Lethal Hurricane Emily targets Mexican coast
Posted on: Sunday, 17 July 2005, 21:14 CDT
By Tim Gaynor and Anahi Rama
CANCUN, Mexico (Reuters) - Hurricane Emily howled toward Mexico's Caribbean coast on Sunday packing 135 mph (215 kph) winds and torrential rain and causing panic in Cancun, where screaming tourists squeezed into musty shelters.
Mexico shut down the majority of offshore wells in its most productive oil fields, and two ports that export crude were closed due to churning seas.
Wind and rain pummeled palm trees and waves crashed on to beaches along the "Maya Riviera," normally a sun-blessed playground of huge hotels, aquatic parks and golf courses.
Tourists hunkered down in emergency refuges in and around Cancun, one of the world's most famed beach resorts. Soldiers packed 2,000 visitors from three luxury hotels into a makeshift shelter in a gymnasium and barred the doors.
"I am dying here," screamed Spanish tourist Juan Moreno, 27, from Madrid as he banged on a locked iron gate. There was no fan or air conditioning, and hotel staff tied to calm down a woman who was hyperventilating.
Hotel management said the tourists were locked in for their own safety with the hurricane poised to slam into the Yucatan Peninsula around midnight more than 70 miles south of Cancun.
Locals, many of whom live in ramshackle houses much less able to withstand storm winds than Cancun's luxury hotels, worried about their homes as they headed for shelter.
Some feared a repeat of Hurricane Gilbert, which tore up Cancun in 1988, razing homes and killing hundreds.
"We're pretty terrified. I lived through Gilbert," said Ezequiel Martinez, 53, who lives with his family in a shack with a palm-frond roof near the resort town of Playa del Carmen, an hour's drive south of Cancun.
Emily killed four people in Jamaica when it brushed past the Caribbean island early on Sunday.
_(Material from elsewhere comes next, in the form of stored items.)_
(* ===== verification/WebUIDataSteps.v ===== *)
(** * The steps of WebUI data preserve the invariants

    For WebUIData.v and WebUIDataInv.v: the lemmas on each operation and each
    event. *)

From S2P Require Import Prelude.
From S2P Require Import WebEnv.
From S2P Require Import WebUIData.
From S2P Require Import WebUIDataRefs.
From S2P Require Import WebUIDataInv.

(** ** References in maps *)
Section map_refs.
Context `{WEBUI : WebUIEnv}.

Definition opt_list {A} (o : option A) : list A := match o with Some x => [x] | None => [] end.

Lemma map_to_list_replace {K A} `{Countable K} (m : gmap K A) k x :
  map_to_list (<[k := x]> m) ++ opt_list ((λ y, (k, y)) <$> m !! k) ≡ₚ (k, x) :: map_to_list m.
Proof.
  rewrite <-insert_delete_eq, map_to_list_insert by apply lookup_delete_eq.
  destruct (m !! k) as [y|] eqn:Hk; cbn.
  - rewrite <-(map_to_list_delete m k y Hk). solve_Permutation.
  - rewrite app_nil_r, delete_id; done.
Qed.

Lemma ds_refs_insert (m : gmap string srcid) n s :
  (map_to_list (<[n := s]> m)).*2 ++ opt_list (m !! n) ≡ₚ s :: (map_to_list m).*2.
Proof.
  change (s :: (map_to_list m).*2) with (((n, s) :: map_to_list m).*2).
  rewrite <-map_to_list_replace, fmap_app. by destruct (m !! n).
Qed.

Lemma job_refs_insert (m : gmap jobid URLRequestChromeJob) j J :
  job_refs (<[j := J]> m) ++ opt_list (m !! j ≫= job_source_) ≡ₚ
  opt_list (job_source_ J) ++ job_refs m.
Proof.
  unfold job_refs.
  transitivity (omap (λ p, job_source_ p.2) ((j, J) :: map_to_list m)).
  - rewrite <-map_to_list_replace, omap_app. f_equiv.
    destruct (m !! j) as [J'|]; [|done]. cbn. by destruct (job_source_ J').
  - cbn. by destruct (job_source_ J).
Qed.

Lemma job_refs_delete (m : gmap jobid URLRequestChromeJob) j J :
  m !! j = Some J → job_refs m ≡ₚ opt_list (job_source_ J) ++ job_refs (delete j m).
Proof.
  intros HJ. unfold job_refs. rewrite <-(map_to_list_delete m j J HJ). cbn.
  by destruct (job_source_ J).
Qed.
End map_refs.

Section operations.
Context `{WEBUI : WebUIEnv} {LAWS : WebUIEnvLaws}.
Implicit Types (w : World) (s : srcid) (j : jobid) (L : list srcid).

(** ** Posting *)
Lemma holders_post_io w t :
  holders (with_io (io_queue w ++ [t]) w) ≡ₚ opt_list (io_ref t) ++ holders w.
Proof using Type.
  unfold holders. cbn [with_io ui_queue io_queue callbacks data_sources_ w_jobs]. rewrite omap_app.
  cbn. destruct (io_ref t); cbn; solve_Permutation.
Qed.

Lemma holders_post_ui w t :
  holders (with_ui (ui_queue w ++ [t]) w) ≡ₚ opt_list (ui_ref t) ++ holders w.
Proof using Type.
  unfold holders. cbn [with_ui ui_queue io_queue callbacks data_sources_ w_jobs]. rewrite omap_app.
  cbn. destruct (ui_ref t); cbn; solve_Permutation.
Qed.

Lemma holders_pop_io w t q :
  io_queue w = t :: q → holders w ≡ₚ opt_list (io_ref t) ++ holders (with_io q w).
Proof using Type.
  intros Hq. unfold holders. cbn [with_io ui_queue io_queue callbacks data_sources_ w_jobs].
  rewrite Hq. cbn. destruct (io_ref t); cbn; solve_Permutation.
Qed.

Lemma holders_pop_ui w t q :
  ui_queue w = t :: q → holders w ≡ₚ opt_list (ui_ref t) ++ holders (with_ui q w).
Proof using Type.
  intros Hq. unfold holders. cbn [with_ui ui_queue io_queue callbacks data_sources_ w_jobs].
  rewrite Hq. cbn. destruct (ui_ref t); cbn; solve_Permutation.
Qed.

Lemma by_name_sources w X :
  (∀ t, (λ x, (source_name_ x, source_backend_ x)) <$> X !! t = attrs w !! t) →
  by_name w → by_name (with_sources X w).
Proof using Type.
  intros HX [H1 H2 H3].
  assert (Ha : attrs (with_sources X w) = attrs w).
  { apply map_eq. intros t. unfold attrs at 1. cbn. by rewrite lookup_fmap, HX. }
  split; rewrite ?Ha; done.
Qed.

(** A task that holds a source is posted to the IO thread. *)
Lemma wp_share_io w L s t (Q : unit → World → Prop) :
  refs w L [] → by_name w → flow (with_io (io_queue w ++ [t]) w) →
  s ∈ holders w ++ L → io_ref t = Some s →
  (∀ w', webui_inv L w' → kept w w' → Q tt w') →
  wp (AddRef s) (λ _ w', wp (post_io t) Q w') w.
Proof using All.
  intros Hr Hn Hf Hin Ht HQ. apply (wp_AddRef w L [] s _ Hr Hin). intros X HX HrX.
  unfold post_io. wp_simp. apply HQ; [|split_and!; done]. split; [| |by destruct Hf].
  - apply (refs_frame _ _ _ L _ HrX); try done. rewrite holders_post_io, Ht. cbn. solve_Permutation.
  - by apply (by_name_sources w X HX) in Hn as [? ? ?].
Qed.

(** ** Adding a source *)
Lemma wp_set_source_backend w L Z s b (Q : unit → World → Prop) :
  refs w L Z → is_Some (w_sources w !! s) →
  (∀ w', refs w' L Z → others w w' → data_sources_ w' = data_sources_ w →
     attrs w' = alter (λ p, (p.1, b)) s (attrs w) → holders w' = holders w → Q tt w') →
  wp (set_source_backend s b) Q w.
Proof using Type.
  intros Hr [x Hx] HQ. unfold set_source_backend, put_source. wp_simp.
  apply (wp_the_source s w _ x Hx). wp_simp. apply HQ; [|apply (others_sources w _ _ (scheduled_ w) (deleted w))|done| |done].
  - apply (refs_frame _ _ _ L _ Hr); try done. intros t. cbn.
    destruct (decide (s = t)) as [<-|];
      [rewrite lookup_insert, decide_True by done; by rewrite Hx|by rewrite lookup_insert_ne].
  - unfold attrs. cbn. rewrite fmap_insert. apply map_eq. intros t.
    destruct (decide (s = t)) as [<-|].
    + by rewrite lookup_insert, decide_True, lookup_alter_eq, lookup_fmap, Hx by done.
    + by rewrite lookup_insert_ne, lookup_alter_ne by done.
Qed.

(** The names after [s] took the place of what [n0] had. *)
Lemma names_replace (ds : gmap string srcid) (A0 A2 : gmap srcid (string * bool)) n0 s :
  (∀ n t, ds !! n = Some t → A0 !! t = Some (n, true)) →
  (∀ n t, A0 !! t = Some (n, true) → ds !! n = Some t) →
  (∀ t n b, A2 !! t = Some (n, b) →
     if decide (ds !! n0 = Some t) then b = false else A0 !! t = Some (n, b)) →
  (∀ n t, <[n0 := s]> ds !! n = Some t → is_Some (A2 !! t)) →
  fst <$> A2 !! s = Some n0 →
  let A3 := alter (λ p, (p.1, true)) s A2 in
  (∀ n t, <[n0 := s]> ds !! n = Some t → A3 !! t = Some (n, true)) ∧
  (∀ n t, A3 !! t = Some (n, true) → <[n0 := s]> ds !! n = Some t).
Proof using Type.
  intros H1 H2 H02 Halive Hs A3. destruct (A2 !! s) as [[ns bs]|] eqn:HAs; simplify_eq/=.
  assert (Hother : ∀ t, t ≠ s → A3 !! t = A2 !! t) by (intros; by apply lookup_alter_ne).
  assert (Hself : A3 !! s = Some (n0, true)) by (by unfold A3; rewrite lookup_alter_eq, HAs).
  split; intros n t Hnt.
  - destruct (decide (n = n0)) as [->|Hn];
      [rewrite lookup_insert, decide_True in Hnt by done; by simplify_eq|].
    destruct (Halive n t Hnt) as [[m b] Hm]. rewrite lookup_insert_ne in Hnt by done.
    pose proof (H1 _ _ Hnt) as Ht. pose proof (H02 _ _ _ Hm) as Hm'. case_decide as Hd.
    { apply H1 in Hd. congruence. }
    destruct (decide (t = s)) as [->|]; [|rewrite Hother by done; congruence].
    congruence.
  - destruct (decide (t = s)) as [->|Hts].
    + rewrite Hself in Hnt. simplify_eq. by rewrite lookup_insert, decide_True.
    + rewrite Hother in Hnt by done. pose proof (H02 _ _ _ Hnt) as Hm. case_decide as Hd; [done|].
      pose proof (H2 _ _ Hm) as Hds. rewrite lookup_insert_ne; [done|]. intros <-. congruence.
Qed.

Lemma ds_held w n s : data_sources_ w !! n = Some s → s ∈ holders w.
Proof using Type.
  intros Hs. unfold holders. rewrite !elem_of_app. do 3 right. left.
  apply list_elem_of_fmap. exists (n, s). split; [done|]. by apply elem_of_map_to_list.
Qed.

Lemma refs_ds_insert w L s n :
  refs w (s :: L) [] →
  refs (with_data_sources (<[n := s]> (data_sources_ w)) w) (opt_list (data_sources_ w !! n) ++ L) [].
Proof using Type.
  intros Hr. apply (refs_frame w _ (s :: L) _ [] Hr); try done.
  unfold holders. cbn [with_data_sources ui_queue io_queue callbacks data_sources_ w_jobs].
  pose proof (ds_refs_insert (data_sources_ w) n s) as Hp.
  set (A := (map_to_list (<[n := s]> (data_sources_ w))).*2) in *.
  set (B := opt_list _) in *. set (C := (map_to_list (data_sources_ w)).*2) in *.
  set (U := omap ui_ref _). set (I := omap io_ref _). set (K := (callbacks w).*1).
  set (J := job_refs _).
  transitivity (U ++ I ++ K ++ J ++ L ++ (A ++ B)); [solve_Permutation|].
  rewrite Hp. solve_Permutation.
Qed.

(** Releasing what a scoped_refptr held, if it did. *)
Lemma wp_Release_opt w L o (Q : unit → World → Prop) :
  refs w (opt_list o ++ L) [] → (∀ w', refs w' L [] → quiet w w' → Q tt w') →
  wp (Release_opt false o) Q w.
Proof using All.
  intros Hr HQ. destruct o as [s|]; cbn [Release_opt]; [|wp_simp; by apply HQ].
  apply (wp_Release false w L s _ Hr). intros w' ???. by apply HQ.
Qed.

Lemma wp_clear_old w L Z o (Q : unit → World → Prop) :
  refs w L Z → (∀ i, o = Some i → is_Some (w_sources w !! i)) →
  (∀ w', refs w' L Z → others w w' → data_sources_ w' = data_sources_ w → holders w' = holders w →
     (∀ t, attrs w' !! t = if decide (o = Some t) then (λ p, (p.1, false)) <$> attrs w !! t
                           else attrs w !! t) → Q tt w') →
  wp (match o with Some i => set_source_backend i false | None => mret tt end) Q w.
Proof using Type.
  intros Hr Ho HQ. destruct o as [i|]; [|wp_simp; by apply HQ].
  apply (wp_set_source_backend w L Z i false _ Hr); [by apply Ho|].
  intros w' Hr' Hot Hds Ha Hh. apply HQ; try done. intros t. rewrite Ha.
  destruct (decide (i = t)) as [->|];
    [by rewrite lookup_alter_eq, decide_True|].
  rewrite lookup_alter_ne, decide_False by congruence. done.
Qed.

Lemma others_ds w x : others w (with_data_sources x w).
Proof using Type. split; try done. exists 0%nat. by rewrite app_nil_r. Qed.

(** A source is added; its references are [L] and what holds it, or it is new
    and nothing has its name. *)
Lemma wp_AddDataSource w L s x (Q : unit → World → Prop) :
  refs w L (if decide (s ∈ holders w ++ L) then [] else [s]) →
  w_sources w !! s = Some x → by_name w → w_backend w = BackendAlive →
  (s ∈ holders w ++ L ∨ data_sources_ w !! source_name_ x = None) →
  (∀ w', refs w' L [] → by_name w' → others w w' → Q tt w') →
  wp (AddDataSource s) Q w.
Proof using All.
  intros Hr Hx [Hn1 Hn2 Hn3] Hb Hnew HQ.
  unfold AddDataSource, the_world. wp_simp. apply (wp_the_source s w _ x Hx). wp_simp.
  set (n0 := source_name_ x) in *. set (old := data_sources_ w !! n0) in *.
  rewrite wp_if. destruct (bool_decide (is_Some old) && negb _) eqn:Hskip.
  { wp_simp. apply andb_prop in Hskip as [Ho%bool_decide_eq_true _].
    apply HQ; [|done|done]. destruct Hnew as [Hin|Hnone]; [by rewrite decide_True in Hr|].
    rewrite Hnone in Ho. by destruct Ho. }
  clear Hskip. wp_simp. eapply (wp_clear_old w L); [exact Hr| |].
  { intros i Hi. unfold old in Hi. apply Hn1 in Hi. unfold attrs in Hi. rewrite lookup_fmap in Hi.
    destruct (w_sources w !! i); [by eexists|done]. }
  intros w1 Hr1 Hot1 Hds1 Hh1 Ha1. wp_simp.
  assert (Hxa : fst <$> attrs w1 !! s = Some n0).
  { rewrite Ha1, (attrs_lookup _ _ _ Hx). by destruct (decide (old = Some s)). }
  rewrite <-Hh1 in Hr1. apply (wp_AddRef_gen w1 L [] s); [done| |].
  { destruct (w_sources w1 !! s) eqn:Hs1; [by eexists|]. unfold attrs in Hxa.
    rewrite lookup_fmap, Hs1 in Hxa. done. }
  intros X HX HrX. wp_simp. set (w2 := with_sources X w1) in *.
  assert (Ha2 : attrs w2 = attrs w1).
  { apply map_eq. intros t. unfold w2, attrs at 1. cbn. by rewrite lookup_fmap, HX. }
  assert (Hot2 : others w w2).
  { etrans; [done|]. apply (others_sources w1 X _ (scheduled_ w1) (deleted w1)). }
  set (w3 := with_data_sources (<[n0 := s]> (data_sources_ w2)) w2).
  assert (Hr3 : refs w3 (opt_list old ++ L) []).
  { unfold old. rewrite <-Hds1. exact (refs_ds_insert w2 L s n0 HrX). }
  apply (wp_Release_opt w3 L old _ Hr3). intros w4 Hr4 Hq4. wp_simp.
  assert (Hds4 : data_sources_ w4 = <[n0 := s]> (data_sources_ w)).
  { rewrite (quiet_ds _ _ Hq4). cbn. by rewrite Hds1. }
  assert (Halive4 : ∀ n t, <[n0 := s]> (data_sources_ w) !! n = Some t → is_Some (w_sources w4 !! t)).
  { intros n t Ht. rewrite <-Hds4 in Ht. apply (refs_held _ _ _ Hr4), elem_of_app. left.
    by eapply ds_held. }
  assert (Ha4 : ∀ t a, attrs w4 !! t = Some a → attrs w1 !! t = Some a).
  { intros t a Hta. apply (quiet_attrs _ _ Hq4) in Hta. change (attrs w3) with (attrs w2) in Hta.
    by rewrite Ha2 in Hta. }
  assert (Hs4 : is_Some (w_sources w4 !! s)).
  { apply (Halive4 n0). by rewrite lookup_insert, decide_True. }
  apply (wp_set_source_backend w4 L [] s true _ Hr4 Hs4).
  intros w5 Hr5 Hot5 Hds5 Ha5 Hh5.
  assert (Hot : others w w5) by (etrans; [exact Hot2|]; etrans; [apply others_ds|];
    etrans; [apply (quiet_others _ _ Hq4)|done]).
  apply HQ; [done| |done].
  destruct (names_replace (data_sources_ w) (attrs w) (attrs w4) n0 s) as [Hin Hback]; try done.
  - intros t n b Hta. apply Ha4 in Hta. rewrite Ha1 in Hta. fold old.
    destruct (decide (old = Some t)); [|done].
    destruct (attrs w !! t); by simplify_eq/=.
  - intros n t Ht. destruct (Halive4 n t Ht) as [y Hy]. rewrite (attrs_lookup _ _ _ Hy). by eexists.
  - destruct Hs4 as [y Hy]. rewrite (attrs_lookup _ _ _ Hy).
    rewrite (Ha4 _ _ (attrs_lookup _ _ _ Hy)) in Hxa. exact Hxa.
  - split; rewrite ?Hds5, ?Hds4, ?Ha5; [done|intros n t; apply Hback|].
    rewrite (others_backend _ _ Hot), Hb. done.
Qed.
End operations.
In Mexico, two pilots were killed on Saturday night when a gust of wind blew their helicopter into the Gulf of Mexico during oil rig evacuations.
The state oil company Pemex cut off most oil production in the Campeche Sound, the southern Gulf of Mexico basin that produces 80 percent of the country's crude and some 15,000 oil rig workers were being pulled out before Emily hit.
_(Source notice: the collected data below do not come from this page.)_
Lemma refs_pop_ui w t q :
  refs w [] [] → ui_queue w = t :: q → t ≠ DeleteDataSourcesTask →
  refs (with_ui q w) (opt_list (ui_ref t)) [].
Proof using Type.
  intros Hr Hq Ht. apply (refs_frame w _ [] _ [] Hr); try done.
  - cbn. rewrite Hq. intros [|]%elem_of_cons; [by subst|done].
  - rewrite (holders_pop_ui w t q Hq). solve_Permutation.
Qed.

Lemma wp_Release_inv on_ui w L s (Q : unit → World → Prop) :
  webui_inv (s :: L) w → (∀ w', webui_inv L w' → (on_ui = true → kept w w') → Q tt w') →
  wp (Release on_ui s) Q w.
Proof using All.
  intros [Hr Hn Hf] HQ. apply (wp_Release on_ui w L s _ Hr). intros w' Hr' Hq' Hk.
  apply HQ; [|done]. by apply (webui_inv_quiet w).
Qed.

(** ** The IO thread *)
Lemma wp_run_add shared w s q :
  webui_inv [] w → io_queue w = AddDataSourceOnIOThreadTask s :: q →
  wp (run_io_thread_task shared (AddDataSourceOnIOThreadTask s)) (λ _ w', webui_inv [] w') (with_io q w).
Proof using All.
  intros [Hr Hn Hf] Hq. cbn [run_io_thread_task]. wp_simp.
  pose proof (flow_usable w s q Hf Hq) as Hu. pose proof (refs_pop_io w _ q Hr Hq) as Hr0.
  cbn in Hr0. pose proof (flow_pop_io w _ q Hf Hq eq_refl ltac:(done)) as Hf0.
  apply (wp_GetBackend shared (with_io q w) [s]); [done|by apply (by_name_same w)|done|].
  intros w1 Hr1 Hn1 Hot1.
  assert (Hin : s ∈ holders w1 ++ [s]) by set_solver.
  assert (Hf1 : flow w1).
  { apply (flow_others _ _ Hot1). destruct Hu as [Hb|(Hb & Hbs & ?)].
    - destruct Hf0. split; cbn in *; by rewrite ?Hb in *.
    - apply flow_create; [done|done|by right]. }
  destruct (refs_held _ _ _ Hr1 s Hin) as [x Hx]. wp_simp.
  apply (wp_AddDataSource w1 [s] s x); [by rewrite decide_True|done|done| |by left|].
  { by rewrite (others_backend _ _ Hot1). }
  intros w2 Hr2 Hn2 Hot2. wp_simp. apply (wp_Release_inv false w2 []).
  { split; [done|done|]. by apply (flow_others w1). }
  by intros w3 Hi3 _.
Qed.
"The bulk are already evacuated and the last few are arriving back onshore now," a Pemex spokesman said.
Shell Oil Co. shut some U.S. natural gas and oil output ahead of the storm's expected arrival in the Gulf of Mexico on Monday.
CHAOS IN CANCUN
Some 60,000 people piled into hurricane shelters across the state of Quintana Roo, including tourists who had failed to make last-minute flights home.
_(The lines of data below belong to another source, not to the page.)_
(* ===== verification/WebUIDataExamples.v ===== *)
(** * WebUI data on concrete sources

    Reference counts are numbers, the sources answer from constants.  The
    runs reach the states the comments of url_data_source_ios_impl.cc and
    url_data_manager_ios_backend.mm describe, and the theorems of
    WebUIDataSpec.v are applied there. *)

From S2P Require Import Prelude.
From S2P Require Import WebEnv.
From S2P Require Import WebUIData.
From S2P Require Import WebUIDataRefs.
From S2P Require Import WebUIDataInv.
From S2P Require Import WebUIDataJobs.
From S2P Require Import WebUIDataSpec.

(** ** Executable runs *)
Section runs.
Context `{WEBUI : WebUIEnv}.

Definition url_ok (url : GURL) : bool :=
  is_valid url && (IsAppSpecificURL url || bool_decide (url_scheme url ∈ AdditionalWebUISchemes)).
Definition no_jobs (m : gmap jobid URLRequestChromeJob) : bool :=
  match map_to_list m with [] => true | _ => false end.

Definition legalb (e : Event) (w : World) : bool :=
  match e with
  | EvAddDataSource _ _ _ | EvCreateJob _ => w_browser_state w
  | EvRunUI | EvRunIO => true
  | EvStart job =>
      w_browser_state w &&
      match w_jobs w !! job with
      | Some j => negb (job_backend_ j) && match request_ j with Some url => url_ok url | None => true end &&
                  (next_request_id_ w <? INT_MAX)
      | None => false
      end
  | EvRead job _ =>
      match w_jobs w !! job with
      | Some j => match pending_buf_ j with None => true | Some _ => false end
      | None => false
      end
  | EvKill job | EvOrphan job => match w_jobs w !! job with Some _ => true | None => false end
  | EvRunCallback n _ _ | EvDropCallback n _ =>
      match callbacks w !! n with Some _ => true | None => false end
  | EvSendResponse s request_id _ =>
      match w_sources w !! s with Some _ => true | None => false end &&
      bool_decide ((s, request_id) ∈ started w)
  | EvDestroyBrowserState =>
      w_browser_state w && no_jobs (w_jobs w) &&
      (negb (bool_decide (w_backend w = BackendNotCreated)) || negb (existsb is_add (io_queue w)))
  end.

Lemma legalb_sound e w : legalb e w = true → legal e w.
Proof.
  destruct e; cbn; try done.
  - intros [Hbs H]%andb_prop. split; [done|]. destruct (w_jobs w !! job) as [j|]; [|done].
    apply andb_prop in H as [[Hb Hu]%andb_prop Hm%Z.ltb_lt]. exists j.
    split_and!; [done|by apply negb_true_iff in Hb| |done]. intros url Hurl. rewrite Hurl in Hu.
    apply andb_prop in Hu as [Hv Hs]. split; [done|].
    apply orb_prop in Hs as [|?%bool_decide_eq_true]; [by left|by right].
  - destruct (w_jobs w !! job) as [j|]; [|done]. intros H. exists j. split; [done|].
    by destruct (pending_buf_ j).
  - destruct (w_jobs w !! job); [by eexists|done].
  - destruct (w_jobs w !! job); [by eexists|done].
  - destruct (callbacks w !! n); [by eexists|done].
  - destruct (callbacks w !! n); [by eexists|done].
  - intros [Hs Hst%bool_decide_eq_true]%andb_prop. split; [|done].
    destruct (w_sources w !! s); [by eexists|done].
  - intros [[Hbs Hj]%andb_prop H]%andb_prop. split_and!; [done| |].
    + unfold no_jobs in Hj. apply map_to_list_empty_iff. by destruct (map_to_list (w_jobs w)).
    + intros Hb. rewrite (bool_decide_eq_true_2 _ Hb) in H. by apply negb_true_iff in H.
Qed.

Lemma is_Some_of {A} (o : option A) :
  match o with Some _ => true | None => false end = true → is_Some o.
Proof. destruct o; [by eexists|done]. Qed.

Lemma Some_default {A} (o : option A) d :
  match o with Some _ => true | None => false end = true → o = Some (default d o).
Proof. by destruct o. Qed.

(** A run from the beginning; it stops where an event may not happen. *)
Fixpoint run_events (shared : string * URLDataSourceIOS) (l : list Event) (w : World) :
    option World :=
  match l with
  | [] => Some w
  | e :: l =>
      if legalb e w then
        match run_event shared e w with Ok (_, w') => run_events shared l w' | Crash _ => None end
      else None
  end.

Lemma run_events_reachable shared l w w' :
  webui_reachable shared w → run_events shared l w = Some w' → webui_reachable shared w'.
Proof.
  revert w. induction l as [|e l IH]; intros w Hw; cbn; [by intros [= ->]|].
  destruct (legalb e w) eqn:Hl; [|done].
  destruct (run_event shared e w) as [[[] w1]|] eqn:Hrun; [|done].
  apply IH. eapply reach_step; [exact Hw|]. split; [by apply legalb_sound|done].
Qed.

Definition after (shared : string * URLDataSourceIOS) (l : list Event) : World :=
  default World_new (run_events shared l World_new).
Definition runs (shared : string * URLDataSourceIOS) (l : list Event) : bool :=
  match run_events shared l World_new with Some _ => true | None => false end.

Lemma after_reachable shared l : runs shared l = true → webui_reachable shared (after shared l).
Proof.
  unfold runs, after. destruct (run_events shared l World_new) eqn:Hl; [|done]. intros _.
  eapply run_events_reachable; [apply reach_refl|exact Hl].
Qed.
End runs.

Module ToyWebUI.
#[local] Existing Instance Toy.env.

#[export] Instance toy_webui : WebUIEnv := {
  ref_counter := nat;
  rc_new := 0%nat;
  rc_AddRef := S;
  rc_Release c := (pred c, Nat.eqb (pred c) 0);
  rc_value c := c;
  possibly_invalid_spec := spec;
  CountCharactersBeforePath _ := 16;
  AdditionalWebUISchemes := ["chrome"];
}.
#[export] Instance toy_webui_laws : WebUIEnvLaws.
Proof. split; [done|done|]. cbn. by intros c n ->. Qed.

(** The delegates of the tests: every URL is served, as a page. *)
Definition page : URLDataSourceIOS :=
  MkDelegate true (λ _, true) (λ _, "text/html") true "object-src 'none';" true (λ _, false).
Definition shared : string * URLDataSourceIOS := ("resources", page).
Definition offline : GURL := GURL_of "chrome://offline/".

(** A page of the source "offline" is asked for: the source is number 1, the
    shared resources are number 2, the job is number 1. *)
Definition ask : list Event :=
  [EvAddDataSource "offline" page true; EvRunIO; EvCreateJob (Some offline); EvStart 1%positive].
(** Its MIME type is found, its data asked for and sent. *)
Definition answer : list Event :=
  ask ++ [EvRunUI; EvRunUI; EvRead 1 4; EvRunCallback 0 true (Some "<html>"); EvRunIO].
(** The data reaches the job. *)
Definition served : list Event := answer ++ [EvRunIO].

Example path_of_offline : URLToRequestPath offline = "".
Proof. by vm_compute. Qed.

Example served_runs : runs shared served = true.
Proof. by vm_compute. Qed.

(** The read that waited was given four bytes; the page holds its source. *)
Example served_job :
  match w_jobs (after shared served) !! 1%positive with
  | Some J => read_bytes (reads J) = "<htm" ∧ job_source_ J = Some 1%positive ∧
      GetResponseInfo J = ["HTTP/1.1 200 OK";
        "Content-Security-Policy: script-src chrome://resources 'self' 'unsafe-eval'; object-src 'none';frame-src 'none';";
        "X-Frame-Options: DENY"]
  | None => False
  end.
Proof. by vm_compute. Qed.

(** Another source of the same name releases the first, which is not deleted
    before the page that holds it ends. *)
Definition replaced : list Event :=
  served ++ [EvAddDataSource "offline" page true; EvRunIO].
Example replaced_source :
  let w := after shared replaced in
  (data_sources_ w !! "offline", source_backend_ <$> w_sources w !! 1%positive, sched w) =
  (Some 3%positive, Some false, []).
Proof. by vm_compute. Qed.

(** The page ends on the IO thread: the source waits for the UI thread. *)
Definition unheld : list Event := replaced ++ [EvOrphan 1].
Example unheld_source :
  let w := after shared unheld in (sched w, deleted w, length (ui_queue w)) = ([1%positive], [], 1%nat).
Proof. by vm_compute. Qed.

(** It sends an answer all the same, which must not hold it again. *)
Definition late_answer : Event := EvSendResponse 1 0 (Some "late").
Example late_answer_is_dropped :
  match run_event shared late_answer (after shared unheld) with
  | Ok (_, w') => (io_queue w', sched w') = ([], [1%positive])
  | Crash _ => False
  end.
Proof. by vm_compute. Qed.


Lemma unreferenced_sources_are_deleted_witness :
  ∃ w', run_uis (length (ui_queue (after shared unheld))) (after shared unheld) = Ok (tt, w') ∧
    ui_queue w' = [] ∧ (1%positive, true) ∈ deleted w'.
Proof.
  apply (@unreferenced_sources_are_deleted _ _ toy_webui_laws shared).
  - apply after_reachable. by vm_compute.
  - apply is_Some_of. by vm_compute.
  - apply (bool_decide_eq_false_1 (1%positive ∈ holders (after shared unheld))). by vm_compute.
Defined.


Definition served_job_state : URLRequestChromeJob :=
  default (URLRequestChromeJob_new None) (w_jobs (after shared served) !! 1%positive).
Lemma reads_are_the_data_witness :
  read_bytes (reads served_job_state) =
    string_take (Z.to_nat (data_offset_ served_job_state)) "<html>" ∧
  0 <= data_offset_ served_job_state <= slen "<html>" ∧
  ∃ n J', CompleteRead 4 served_job_state = Ok ((n, string_take (Z.to_nat n)
      (string_drop (Z.to_nat (data_offset_ served_job_state)) "<html>")), J') ∧
    n = Z.min 4 (slen "<html>" - data_offset_ served_job_state) ∧
    data_offset_ J' = data_offset_ served_job_state + n.
Proof.
  apply (@reads_are_the_data _ _ toy_webui_laws shared (after shared served) 1%positive).
  - apply after_reachable. by vm_compute.
  - apply Some_default. by vm_compute.
  - by vm_compute.
  - by vm_compute.
  - done.
Defined.
End ToyWebUI.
The second major hurricane of the season, Emily was rated an "extremely dangerous" Category 4 on the five-step scale of hurricane intensity, capable of doing severe damage to infrastructure. Forecasters warned of coastal flooding.
At 8 p.m. EDT (2100 GMT), Emily was at latitude 19.6 north and longitude 85.9 west, or 90 miles southeast of Cozumel island, and moving west-northwest near 20 mph (32 kph). Hurricane winds extended out 60 miles from the center.
With flights canceled, petrified tourists joined Mexicans in stockpiling food and water as shops and bars boarded up their windows. As the wind picked up people scurried to safety clutching stacks of takeout pizza.
Foreigners were bedded down in the lobbies of luxury hotels inland from the coast as night fell. Flimsier hotels near the coast were closed and boarded up for the night.
"It's my birthday today and I don't know if I'm going to be at home tonight or in a hurricane shelter," said Canadian Maureen Calkinn, turning 57, of Victoria, Canada.
Some in Cancun refused shelter. "This is our first hurricane and we want to see it," said Jonathan Morisset from Quebec, Canada, planning to stay outside with his girlfriend.
Others groaned at a suspension on alcohol sales.
"The party's off in Cancun," said Andrew Lechance, 41, from Boston.
Emily passed 100 miles to the south of Jamaica but still triggered flooding and mudslides there. Two children and two adults died when a car was swept away.
Tiny Belize, which borders the Yucatan to the south, issued a tropical storm warning.